EXERCISE DETAILS –
If "Fixpoint" shows up in a line of the material, return that line.

DATA RECORDS –
(** * sqlite-multi-db-rest-api: query cache and execution coordinator

    A shallow embedding of [src/services/cache_service.py] (the [QueryCache]
    class and [generate_cache_key]) and of [src/main.py]: the query path
    ([execute_query], [run_query], [get_query_status]) and the registry of
    connections and extensions ([get_db_connection], [load_extension],
    [load_all_extensions], [discover_extensions], [init_db],
    [create_database], [get_db_extensions]), with the properties of the
    specification stated and settled against it.

    Conventions of the embedding:
    - a Python [str] is a [string]; the text is taken to be ASCII, so
      [str.lower], [str.upper], [str.isspace] and [str.isalnum] act on the
      ASCII letters, digits and white space only, and [str.encode()] is the
      byte sequence of the characters;
    - a Python [float] time stamp (the value of [time.time()]) is an integer
      number of clock units [Z]; [+], [-], [<] and [>] on time stamps are the
      exact ones;
    - a Python [dict] used as a map is a [gmap]; a Python [list] is a [list];
    - [time.time()] reads an oracle: the n-th call of a run returns
      [clock n]; the number of calls made so far is part of the state;
    - the SQL engine ([sqlean]) is a record of functions, each of which may
      raise. *)

From Stdlib Require Import ZArith List String Ascii Lia Bool.
From stdpp Require Import base option list gmap strings sorting.

Local Open Scope string_scope.
Local Open Scope Z_scope.
Set Warnings "-register-all".

(** ** Python primitives used by the program *)

Module Py.

(** [c.isspace()] for an ASCII character: TAB, LF, VT, FF, CR, the four
    separators FS GS RS US, and the space. *)
Definition isspace (c : ascii) : bool :=
  let n := N_of_ascii c in
  (((9 <=? n) && (n <=? 13)) || ((28 <=? n) && (n <=? 32)))%N.

Definition lower_char (c : ascii) : ascii :=
  let n := N_of_ascii c in
  if ((65 <=? n) && (n <=? 90))%N then ascii_of_N (n + 32) else c.

Definition upper_char (c : ascii) : ascii :=
  let n := N_of_ascii c in
  if ((97 <=? n) && (n <=? 122))%N then ascii_of_N (n - 32) else c.

(** [s.lower()] and [s.upper()] *)
Fixpoint lower (s : string) : string :=
  match s with
  | EmptyString => EmptyString
  | String c r => String (lower_char c) (lower r)
  end.

Fixpoint upper (s : string) : string :=
  match s with
  | EmptyString => EmptyString
  | String c r => String (upper_char c) (upper r)
  end.
(** * CodeSensei backend: a model of [app.py] and its request-level properties

    The Flask application of [app.py] is glue between three collaborators:
    an identity provider ([auth.verify_id_token]), a hierarchical document
    store ([db], users -> sessions -> messages) and a generative model
    ([model.generate_content]).  The five route handlers are embedded here
    as programs of a small state-and-exception monad over a [world] made of
    the document store and the log of calls made to the collaborators.

    Scope of the model:
    - the identity provider, the generative model, the server clock, the
      generator of document ids and the wall clock are parameters
      (class [Services]); the first two may raise;
    - the document store is an in-memory model of the two collections the
      handlers read, sessions and messages, plus the documents written at
      deeper paths; the store client is followed where it refuses its
      arguments: a document path is split on ["/"] and must have an even
      number of elements, an integer must fit in 64 bits, a client object
      is not a value.  What the server of the store may refuse beyond that
      (reserved names, sizes) is outside the model: the theorems that
      conclude on a write are stated for ids without ["/"] and for messages
      that are strings;
    - Python values are the JSON-shaped ones (no floats);
    - [request.json] is taken as already parsed: it is a field of the
      request. *)

From Stdlib Require Import ZArith String Ascii List Sorting.Sorted Permutation Lia.
From stdpp Require Import base option list gmap strings sorting.
(** * Forest client: response normalisation, caches and the event stream

    A shallow embedding of [src/client/forestClient.ts] (class
    [ForestClient]) and the properties of its normalisers, its two
    id-keyed caches and its reconnecting event subscription. *)

From Stdlib Require Import ZArith QArith Ascii String List Bool Lia.
From stdpp Require Import base option list strings gmap pretty.

Local Open Scope string_scope.
Local Open Scope list_scope.

(** ** JavaScript values *)

(** A JavaScript number: a finite value (kept as the rational it denotes)
    or one of the three non-finite ones. [JSON.parse] can deliver
    [Infinity] (for a literal such as [1e999]), so the non-finite cases
    are inputs the normalisers really see. *)
Inductive number : Type :=
| Finite (q : Q)
| NaN
| PosInfinity
| NegInfinity.

(** [Number.isFinite] on a value already known to be a number. *)
Definition isFinite (n : number) : bool :=
  match n with
  | Finite _ => true
  | _ => false
  end.

(** ToBoolean on numbers: zero and NaN are falsy. *)
Definition numberTruthy (n : number) : bool :=
  match n with
  | Finite q => negb (Qnum q =? 0)%Z
  | NaN => false
  | PosInfinity | NegInfinity => true
  end.

(** The number an array's [length] is. *)
Definition ofNat (n : nat) : number := Finite (inject_Z (Z.of_nat n)).
Lemma cache_miss_persists_once_witness :
  let run := get_or_generate_bedrock_response string Sample.dumps Sample.loads
               "media" Sample.summary_key
               (fun _ : unit => Ok "a fresh summary") tt Sample.empty_world in
  s3_objects Sample.empty_world !! ("media", Sample.summary_key) = None
  /\ reachable 2 (s3_faults Sample.empty_world) = true
  /\ run.1 = Ok ("a fresh summary", false)
  /\ count is_generation (calls run.2)
     = S (count is_generation (calls Sample.empty_world))
  /\ count is_write (calls run.2)
     = S (count is_write (calls Sample.empty_world))
  /\ calls run.2
     = calls Sample.empty_world
       ++ [S3HeadObject "media" Sample.summary_key; Generate;
           S3PutObject "media" Sample.summary_key
             (list_byte_of_string "a fresh summary")]
  /\ s3_objects run.2
     = <[("media", Sample.summary_key) := list_byte_of_string "a fresh summary"]>
         (s3_objects Sample.empty_world).
Proof.
  intros run.
  assert (Hobj : s3_objects Sample.empty_world !! ("media", Sample.summary_key)
                 = None) by (apply lookup_empty).
  assert (Hup : reachable 2 (s3_faults Sample.empty_world) = true)
    by reflexivity.
  repeat (split; [assumption|]).
  exact (cache_miss_persists_once string Sample.dumps Sample.loads unit
           "media" Sample.summary_key (fun _ => Ok "a fresh summary") tt
           "a fresh summary" (list_byte_of_string "a fresh summary")
           Sample.empty_world Hobj eq_refl eq_refl Hup).
Defined.
(* ===== verification/_CoqProject ===== *)
-Q . S2P
Prelude.v
RingBuffer.v
Serial.v
Timer.v
Transmit.v
Kernel.v
Scheduler.v
Delay.v
Ipc.v
Semaphore.v
Boot.v
Tasks.v
Sleep.v
Lock.v
Mem.v
MemLayout.v
MemHeap.v
Buffers.v
Crc.v
Flash.v
Fonts.v
Display.v
Panel.v
State.v
Invariant.v
Infrared.v
Master.v
Pages.v
Buttons.v
UartTask.v
System.v
Settings.v
Registration.v
Line.v
Definition RT_EOK : Z := 0.
Definition RT_ERROR : Z := 1.

Definition rt_timer_stop (t : timer_id) : prog timers Z :=
  r ← gets (λ s, timer_at s t);
  if decide (Z.land (flag r) RT_TIMER_FLAG_ACTIVATED = 0) then mret (- RT_ERROR)
  else _rt_timer_remove t;; deactivate t;; mret RT_EOK.

(** [rt_timer_control] with RT_TIMER_CTRL_SET_TIME. *)
Definition timer_set_time (t : timer_id) (tick : Z) : prog timers unit :=
  set_timer t (λ r, r <| t_init_tick := tick |>).

Definition rt_timer_next_timeout_tick : prog timers Z :=
  s ← gets id;
  mret (match rt_timer_list s with [] => RT_TICK_MAX | t :: _ => timeout_tick (timer_at s t) end).

(** [rt_tick_from_millisecond]. *)
Definition rt_tick_from_millisecond (ms : Z) : Z :=
  if decide (ms < 0) then u32 (-1)
  else u32 (RT_TICK_PER_SECOND * (ms / 1000) + (RT_TICK_PER_SECOND * (ms mod 1000) + 999) / 1000).

(** ** Deadlines *)

(** The time is the number of ticks since the start, however often the counter has gone
    round; a running timer is its deadline in this time. *)
Abbreviation deadlines := (list (timer_id * Z)).

Definition cancel (t : timer_id) : deadlines → deadlines := filter (λ e, e.1 ≠ t).

(** Behind the timers with the same deadline. *)
Fixpoint schedule (t : timer_id) (D : Z) (dl : deadlines) : deadlines :=
  match dl with
  | [] => [(t, D)]
  | e :: dl' => if decide (D < e.2) then (t, D) :: dl else e :: schedule t D dl'
  end.

Definition MAX_DELAY : Z := 2147483646.

(** The hardware timers are one-shot timers with these deadlines, at time [T]. *)
Record timers_rep (T : Z) (dl : deadlines) (s : timers) : Prop := {
  rep_tick : rt_tick s = u32 T;
  rep_list : rt_timer_list s = dl.*1;
  rep_nodup : NoDup dl.*1;
  rep_sorted : StronglySorted (λ e e' : timer_id * Z, e.2 ≤ e'.2) dl;
  rep_due u D : (u, D) ∈ dl → timeout_tick (timer_at s u) = u32 D ∧ T - 1 ≤ D ≤ T + MAX_DELAY;
  rep_flag t : flag (timer_at s t) = if bool_decide (t ∈ dl.*1) then RT_TIMER_FLAG_ACTIVATED else 0;
  rep_soft : rt_soft_timer_list s = [];
  rep_firing : firing s = [];
}.

Lemma without_not_in t l : t ∉ l → without t l = l.
Proof.
  intros Ht. unfold without. induction l as [|u l IH]; [done|]. apply not_elem_of_cons in Ht as [Hu Hl].
  rewrite filter_cons_True by done. by rewrite IH.
Qed.

Lemma cancel_fst t dl : (cancel t dl).*1 = without t dl.*1.
Proof.
  induction dl as [|[u D] dl IH]; [done|].
  change (cancel t ((u, D) :: dl)) with (if decide (u ≠ t) then (u, D) :: cancel t dl else cancel t dl).
  change (without t ((u, D) :: dl).*1) with
    (if decide (u ≠ t) then u :: without t dl.*1 else without t dl.*1).
  case_decide; [|done]. rewrite fmap_cons. by rewrite IH.
Qed.

Lemma without_in u t l : u ∈ without t l ↔ u ≠ t ∧ u ∈ l.
Proof. unfold without. by rewrite list_elem_of_filter. Qed.

Lemma schedule_elem t D dl e : e ∈ schedule t D dl ↔ e = (t, D) ∨ e ∈ dl.
Proof.
  induction dl as [|e' dl IH]; cbn; [rewrite list_elem_of_singleton, elem_of_nil; tauto|].
  case_decide; rewrite !elem_of_cons; [tauto|]. rewrite IH. tauto.
Qed.

Lemma schedule_fst t D dl u : u ∈ (schedule t D dl).*1 ↔ u = t ∨ u ∈ dl.*1.
Proof.
  rewrite !list_elem_of_fmap. split.
  - intros (e & -> & He). apply schedule_elem in He as [-> |He]; [by left|right; by eexists].
  - intros [-> |(e & -> & He)]; [exists (t, D)|exists e]; (split; [done|]); apply schedule_elem; auto.
Qed.

Lemma cancel_elem t dl u D : (u, D) ∈ cancel t dl ↔ u ≠ t ∧ (u, D) ∈ dl.
Proof. unfold cancel. by rewrite list_elem_of_filter. Qed.

Lemma schedule_Forall (P : timer_id * Z → Prop) t D dl : P (t, D) → Forall P dl → Forall P (schedule t D dl).
Proof.
  intros Ht. induction 1 as [|e dl He Hdl IH]; cbn; [by repeat constructor|].
  case_decide; by repeat constructor.
Qed.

PROBLEM SOLUTION –
Fixpoint lower (s : string) : string :=
Fixpoint upper (s : string) : string :=
Fixpoint schedule (t : timer_id) (D : Z) (dl : deadlines) : deadlines :=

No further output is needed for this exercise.